Building Your Character
Today I will be discussing (or rather preaching) the gospel and teaching all you fools how to live your life the right way and the good way. We will be talking about many things that should be strict regiments of your lifestyles. Such as (but not limited to): drinking milk, eating toast, brushing your teeth (twice daily); walking your dogs (very important) and last but not least remembering to always wipe from front to back and not the other way around (or else Outkast will make a song about how your roses really smell like Poooohoohhhooo).
On second thought, I shouldn't try that on a Monday. This is a different kind of character building. Check for yourself.
(An excerpt):
Anonymous: remember Nafie, I want to be the villain that lives...b/c in every movie, the bad guys end up dead at the end
Anonymous: that's not going to be me
NafieNafie: no baby
NafieNafie: you would never die in my movie
Anonymous: no?
NafieNafie: the LAST shot
Anonymous: oh good
NafieNafie: would be
NafieNafie: you walking away
NafieNafie: towards the moon-lit sky
NafieNafie: with your tight leather pants
NafieNafie: and a smoking gun
Anonymous: I want to be making love w/ you in the last shot...
NafieNafie: hanging from your waist
NafieNafie: lol
Anonymous: the camera is going to show this woman
Anonymous: and everyone is going to think it's the good girl.
Anonymous: but instead, it's me, the villain. Looking dead straight at the camera
Anonymous: the shock is that everyone thought I was dead...
NafieNafie: Oh god
NafieNafie: wow
NafieNafie: I love your creativity
NafieNafie: that's hot
NafieNafie: yes
Anonymous: yeah
NafieNafie: two bodies
NafieNafie: PASSIONATELY intertwined
NafieNafie: and everyone thinks it's miss goody 2 shoes
NafieNafie: and then it's YOU
NafieNafie: the BAD BITCH
NafieNafie: and you stare in the camera
NafieNafie: and then you lift up the nice-girl's DECAPITATED head
NafieNafie: you just sent that broad to H-town
NafieNafie: holy shit
NafieNafie: that would be a SHOCKING scene
Anonymous: H-town?
NafieNafie: Yeah. Heaven (or hell) but she’s “good” so in her case H-town would be Heaven.

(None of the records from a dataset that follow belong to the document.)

Lemma C9_eval_idempotent_witness :
  exists self1 self2,
    Membrane.eval cw_ones interp_first membrane_e2e_source = (self1, Ok tt) /\
    Membrane.eval cw_ones interp_first self1 = (self2, Ok tt) /\
    Membrane.get_data self2 = Membrane.get_data self1.
Proof.
  destruct (@e2e_pipeline cw_ones interp_first (0, 0)
              cw_ones_contract interp_first_contract)
    as (self1 & data & _ & He & _).
  destruct (@C9_eval_idempotent cw_ones interp_first _ _ He)
    as (self2 & He2 & Hd & _).
  exists self1, self2. split; [exact He|]. split; [exact He2|exact Hd].
Defined.

(** ** A run of [eval] that raises *)

Section NoSample.

Local Open Scope R_scope.

Lemma no_sample_axis :
  BaseWave._discretize (Q2R 1, Q2R 0) (/ Q2R 1) = [].
Proof.
  unfold BaseWave._discretize. cbn [fst snd].
  assert (E1 : Q2R 1 / / Q2R 1 = IZR 1) by (unfold Q2R; simpl; field).
  assert (E2 : Q2R 0 / / Q2R 1 = IZR 0) by (unfold Q2R; simpl; field).
  rewrite E1, E2, ZfloorZ, Zceil_IZR.
  reflexivity.
Qed.

Lemma wavepacket_eval_no_time
      (complex_wave : (R -> R) -> R -> list R -> list R -> cfield2)
      (w : Wavepacket.t) :
  BaseWave._discretize (Wavepacket.time_boundary w) (Wavepacket.dt w) = [] ->
  snd (Wavepacket.eval complex_wave false w) = Raise IndexError.
Proof.
  intro H. unfold Wavepacket.eval, bindM, gets, modify, lift.
  cbn [Wavepacket.time_vect Wavepacket.with_x_vect Wavepacket.with_time_vect].
  rewrite H. reflexivity.
Qed.

(** On the membrane whose time interval holds no sample, [eval] raises
    [IndexError]. *)
Lemma no_sample_raises
      (complex_wave : (R -> R) -> R -> list R -> list R -> cfield2)
      (interp : field2 -> list R -> field2 -> field3) :
  snd (Membrane.eval complex_wave interp membrane_no_sample)
  = Raise IndexError.
Proof.
  assert (Hg : grid_ok membrane_no_sample_base [-1 # 2; 0 # 2; 1 # 2]%Q
                       [-1 # 2; 0 # 2; 1 # 2]%Q)
    by (repeat split; discriminate).
  destruct (@registered_transparent membrane_no_sample_base _ _
              wavepacket_k_id (0, 0)%Q Hg eq_refl eq_refl eq_refl)
    as (d_min & d_max & _ & _ & _ & _ & E).
  unfold membrane_no_sample. rewrite E. cbn [fst].
  set (src := Membrane.bind_source membrane_no_sample_base wavepacket_k_id
                                   d_min d_max).
  pose proof (@wavepacket_eval_no_time complex_wave src no_sample_axis) as Hw.
  unfold Membrane.eval, bindM, gets, lift.
  cbn [Membrane.xs Membrane.ys Membrane.data_domain
       Membrane.with_reflected_sources Membrane.with_sources
       membrane_no_sample_base fst snd first mapM bind
       Membrane._sources Membrane._reflected_sources app
       Membrane.run_sources].
  destruct (Wavepacket.eval complex_wave false src) as [src1 r].
  cbn [snd] in Hw. subst r. reflexivity.
Qed.

End NoSample.

Lemma C7_results_published_last_witness :
  snd (Membrane.eval cw_ones interp_first membrane_no_sample)
  = Raise IndexError /\
  Membrane.get_data
    (fst (Membrane.eval cw_ones interp_first membrane_no_sample))
  = Membrane.get_data membrane_no_sample.
Proof.
  split; [apply no_sample_raises|].
  pose proof (@C7_results_published_last
                cw_ones interp_first membrane_no_sample _ _
                (surjective_pairing _)) as H.
  rewrite no_sample_raises in H. exact H.
Defined.

(** ** The three-by-three membrane *)

Lemma grid_small :
  grid_ok membrane_small [-1 # 2; 0 # 2; 1 # 2]%Q [-1 # 2; 0 # 2; 1 # 2]%Q.
Proof. repeat split; discriminate. Qed.

Lemma Q2R_1_2 : Q2R (1 # 2) = (/ 2)%R.
Proof. unfold Q2R. simpl. lra. Qed.

(** * Further properties of the code *)

(** ** _reflect_position: where it raises, and what it returns elsewhere *)

(** X1.  On a membrane with positive half-extents, [_reflect_position] raises
    [ValueError] exactly for the positions on the left edge [d] (corners
    included) and on the top and bottom edges [a] and [c] (corners
    excluded); everywhere else it returns images. *)
Theorem reflect_position_raises_iff (self : Membrane.t) (x y : Q) :
  let Dx := snd (fst (Membrane.domain self)) in
  let Dy := snd (snd (Membrane.domain self)) in
  (0 < Dx)%Q -> (0 < Dy)%Q ->
  (Membrane._reflect_position self (x, y) = Raise ValueError <->
   ((x == - Dx)%Q /\ (- Dy <= y)%Q /\ (y <= Dy)%Q) \/
   ((- Dx < x)%Q /\ (x < Dx)%Q /\ ((y == Dy)%Q \/ (y == - Dy)%Q))).
Proof.
  intros Dx Dy HDx HDy. unfold Membrane._reflect_position. fold Dx Dy.
  split.
  - apply reflect_raises_only_on_edges; assumption.
  - apply reflect_raises_on_edges; assumption.
Qed.

Lemma reflect_position_raises_iff_witness :
  (0 < snd (fst (Membrane.domain membrane_half)))%Q /\
  (0 < snd (snd (Membrane.domain membrane_half)))%Q /\
  (Membrane._reflect_position membrane_half (- (1 # 2), 0) = Raise ValueError <->
   ((- (1 # 2) == - snd (fst (Membrane.domain membrane_half)))%Q /\
    (- snd (snd (Membrane.domain membrane_half)) <= 0)%Q /\
    (0 <= snd (snd (Membrane.domain membrane_half)))%Q) \/
   ((- snd (fst (Membrane.domain membrane_half)) < - (1 # 2))%Q /\
    (- (1 # 2) < snd (fst (Membrane.domain membrane_half)))%Q /\
    ((0 == snd (snd (Membrane.domain membrane_half)))%Q \/
     (0 == - snd (snd (Membrane.domain membrane_half)))%Q))).
Proof.
  split; [reflexivity|]. split; [reflexivity|].
  apply (@reflect_position_raises_iff membrane_half (- (1 # 2)) 0);
    reflexivity.
Defined.

(** X2.  A position on the right edge [b] raises nothing: whatever its height
    below the top edge, it is handled as the lower right corner region and
    gets the two images across [a] and [d]. *)
Theorem reflect_position_right_edge (self : Membrane.t) (x y : Q) :
  let Dx := snd (fst (Membrane.domain self)) in
  let Dy := snd (snd (Membrane.domain self)) in
  (0 < Dx)%Q -> (0 < Dy)%Q -> (x == Dx)%Q -> (y <= Dy)%Q ->
  Membrane._reflect_position self (x, y)
  = Ok [ (x, 2 * Dy - y)%Q; (2 * - Dx - x, y)%Q ].
Proof.
  intros Dx Dy HDx HDy Hx Hy.
  unfold Membrane._reflect_position, Membrane.reflect. fold Dx Dy.
  decide_comparisons. reflexivity.
Qed.

Lemma reflect_position_right_edge_witness :
  Membrane._reflect_position membrane_half (1 # 2, 0)
  = Ok [ (1 # 2, 2 * snd (snd (Membrane.domain membrane_half)) - 0)%Q;
         (2 * - snd (fst (Membrane.domain membrane_half)) - (1 # 2), 0)%Q ].
Proof.
  apply (@reflect_position_right_edge membrane_half (1 # 2) 0); 
    try reflexivity; discriminate.
Defined.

Anonymous: I want to be in a dark room...w/ the moonlight beaming at the 2 bodies. The audience knows that it's you...But are wondering who that woman is. Turns out that it's me, the villain...It is I who has seduced you...and as I inhale our intimate moment. I give you a soft kiss and look up right at the camera w/ a smirk
NafieNafie: lol
Anonymous: hahha
Anonymous: hahhaaaaaaaaaaaaaahha
Anonymous: I’m so stupid
NafieNafie: that's a possibility
Anonymous: hmm...
Anonymous: where are you in your script now?
NafieNafie: I’m not at script level yet
NafieNafie: I’m just writing
NafieNafie: some thoughts
NafieNafie: quite random
Anonymous: oooh
NafieNafie: very dark…
Anonymous: oh
NafieNafie: very deep … demented … and disturbing thoughts
Anonymous: oooh
Anonymous: yes I like that
NafieNafie: hmmm
Ok, so that was fun. Word is bond. 'Nuff said.
Note: Am I the only person who thinks this is the weirdest (and funniest) conversation, Ever. Ha! I wouldn't want it any other way. It might just end up creeping it's way into my 'script'. I L U "Anonymous".
5 Comments:
If the red and blue didn't give it away, that was a pasted aol Instant Messenger conversation. "Anonymous" is meant to protect the identity of the (not so) innocent.
That's what I do - HELP the (not so) innocent!
sounds like cybersex
You don't happen to be THE "anonymous" person who's being quoted on this post. Do you?
oh nafie, my on screen sensual chocolate!
Reading your post makes me want to share more of my inputs as to how the ending should be. There's only one true anonymous and that's me. I L U! (hmm..thinking about you and me just makes me want to.. hmm…)
yours truly,
Anonymous-(your twisted, demented villain).
Wow.
Although I must say, that everyone (who knows you) has guessed your identity correctly (within "the first few lines" of the conversation I posted).
I'll take the title of On-Screen sensual chocolate. Thank you.